(** * QAHA: the Qur'anic Artificial Hermeneutics Archive viewer

    A shallow embedding of [quran_interpretations_app.py]: the loader
    [load_all_data] (fetch every CSV, tag, concatenate, normalise) and the
    view [main] (sidebar selections, filter, shared Arabic header, one
    section per model), followed by the properties of the two.

    - Text is a [string] of bytes (UTF-8).  What Python and pandas do to
      text ([str.strip], [str.lower], reading a numeric literal, printing
      a float) is a class of operations, [Py.Runtime]; the properties hold
      for every instance, and [Ascii_runtime] is one to compute with.
    - A table is a pandas-like frame: column labels in order, possibly
      repeated, and rows of cells.  A cell is missing, a number or text.
      An integer is a [Z]; where numpy keeps it in 64 bits the wrap-around
      is written out ([Py.wrap64], [Py.float_to_int64]).  A finite float
      is the rational it stands for, and an integer that enters a float64
      column is rounded to 53 significant bits ([Py.to_float64]).
    - The network, together with [requests.get], [raise_for_status] and
      [pd.read_csv], is a function from the URL to an error text or a
      parsed table.  The person at the sidebar is a record of functions
      from the options of a widget to its value.
    - The script is a program in a small monad over the session: the URLs
      requested so far, the page drawn so far and the entry of
      [st.cache_data].  A piece of script returns, stops ([st.stop]) or
      raises.
    - The view sorts and compares the chapter and verse columns as
      integers and the model column as text, which is what the loader
      leaves in them (section Models below); on a frame that holds
      anything else there the model raises [TypeError]. *)

From Stdlib Require Import ZArith QArith Qabs Qround String Ascii DecimalString.
From stdpp Require Import base list strings gmap sorting.

(** ** Python values *)

Module Py.

(** Numbers as pandas holds them in a column: an integer ([int64] or
    [uint64] in a column of integers, a Python [int] in a column of
    objects), a finite [float64], given by the rational it stands for, or
    an infinity. *)
Inductive number :=
| Int (z : Z)
| Float (q : Q)
| Inf (negative : bool).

——

* TASK DESCRIPTION *
Starting at the line that contains "(** Numbers as", write out every line to the end of the entries, exactly as given.

* COMPLETED EXERCISE *
(** Numbers as pandas holds them in a column: an integer ([int64] or
    [uint64] in a column of integers, a Python [int] in a column of
    objects), a finite [float64], given by the rational it stands for, or
    an infinity. *)
Inductive number :=
| Int (z : Z)
| Float (q : Q)
| Inf (negative : bool).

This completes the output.